Russian jailed in US over Citadel malware

A Russian national has been sentenced to 4.5 years in US prison for using sophisticated malware known as “Citadel” to try to steal banking information from thousands of computers, authorities said.

Dimitry Belorossov, 22, of St Petersburg, pleaded guilty in July 2014 to one count of conspiring to commit computer fraud for his role in a US$500 million global cyber crime scheme that infected more than 11 million computers worldwide.

US District Judge Thomas Thrash in Atlanta imposed the sentence, which also requires Belorossov to pay more than US$320,000 (A$457,758) in restitution.

Belorossov's lawyer did not immediately respond to a request for comment.

Citadel, which first appeared in 2011, was designed to capture banking and credit card information from computers and had the ability to block antivirus software.

Criminals installed the malware through malicious attachments contained in spam emails and other means. Belorossov, who used the online alias Rainerfox, downloaded one version of Citadel in 2012 and eventually gained access to more than 7000 computer systems, US authorities said.
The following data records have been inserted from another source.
(** [boot] is the time the server started, as text, and [uptime] the seconds since. *)
Definition ago (uptime : Z) : string :=
  if uptime <? 60 then pretty uptime +:+ "s ago"
  else pretty (uptime / 60) +:+ "m " +:+ pretty (uptime mod 60) +:+ "s ago".
Definition welcome_lines (s : Life) (c : Connection) (session_id boot : string) (uptime : Z) : list Effect :=
  let nick := nick_or_star c in
  let server := server_name (srv s) in
  let auth_info := match c_authenticated_did c with
                   | Some did => " (authenticated as " +:+ did +:+ ")"
                   | None => " (guest)"
                   end in
  [Reply session_id "001" [nick; "Welcome to " +:+ server +:+ ", " +:+ nick +:+ auth_info];
   Reply session_id "002" [nick; "Your host is " +:+ server +:+ ", running freeq 0.1"];
   Reply session_id "003" [nick; "This server was started " +:+ boot];
   Reply session_id "004" [nick; server; "freeq-0.1"; "o"; "o"]]
  ++ match motd s with
     | Some lines =>
         Reply session_id "375" [nick; "- " +:+ server +:+ " Message of the day -"]
         :: map (fun l => Reply session_id "372" [nick; "- " +:+ l]) lines
         ++ [Reply session_id "376" [nick; "End of /MOTD command"]]
     | None => [Reply session_id "422" [nick; "MOTD File is missing"]]
     end
  ++ if uptime <? 300
     then [Line session_id (":" +:+ server +:+ " NOTICE " +:+ nick +:+ " :⚡ Server restarted at " +:+ boot +:+ " ("
                            +:+ ago uptime +:+ ")" +:+ CRLF)]
     else [].

(** What a session that took over from a ghost is told about its channels. *)
Definition replay_ghost_channel (gate : option PolicyGate) (s : Server) (c : Connection) (session_id ch_name : string)
    : list Effect :=
  Line session_id (":" +:+ hostmask c +:+ " JOIN " +:+ ch_name +:+ CRLF)
  :: match channels s !! to_lowercase ch_name ≫= topic with
     | Some t => [Reply session_id "332" [nick_or_star c; ch_name; tp_text t]]
     | None => []
     end
  ++ handle_names gate s c ch_name session_id.

Definition get_user_channels (s : Life) (did : string) : option (list string) :=
  if is_some (room_db (srv s)) then Some (snd <$> List.filter (fun r : string * string => String.eqb r.1 did) (user_channels s))
  else None.

Definition saved_channels (s : Life) (did session_id : string) : list string :=
  let already_in := (fun nc : string * ChannelState => to_lowercase nc.1)
                    <$> List.filter (fun nc : string * ChannelState => bool_decide (session_id ∈ members nc.2)) (hash_iter (channels (srv s))) in
  List.filter (fun ch => negb (mem (to_lowercase ch) already_in)) (default [] (get_user_channels s did)).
Microsoft and the Federal Bureau of Investigation, working with authorities in dozens of countries, launched an assault in 2013 on the malicious computer networks that were used by the Citadel gang. The company said the attack had freed as many as five million personal computers from the malware.

The global crime ring was believed to have stolen more than US$500 million from dozens of financial institutions, including American Express, Bank of America, Citigroup, Credit Suisse, PayPal, HSBC, JPMorgan Chase, Royal Bank of Canada and Wells Fargo, Microsoft said in 2013.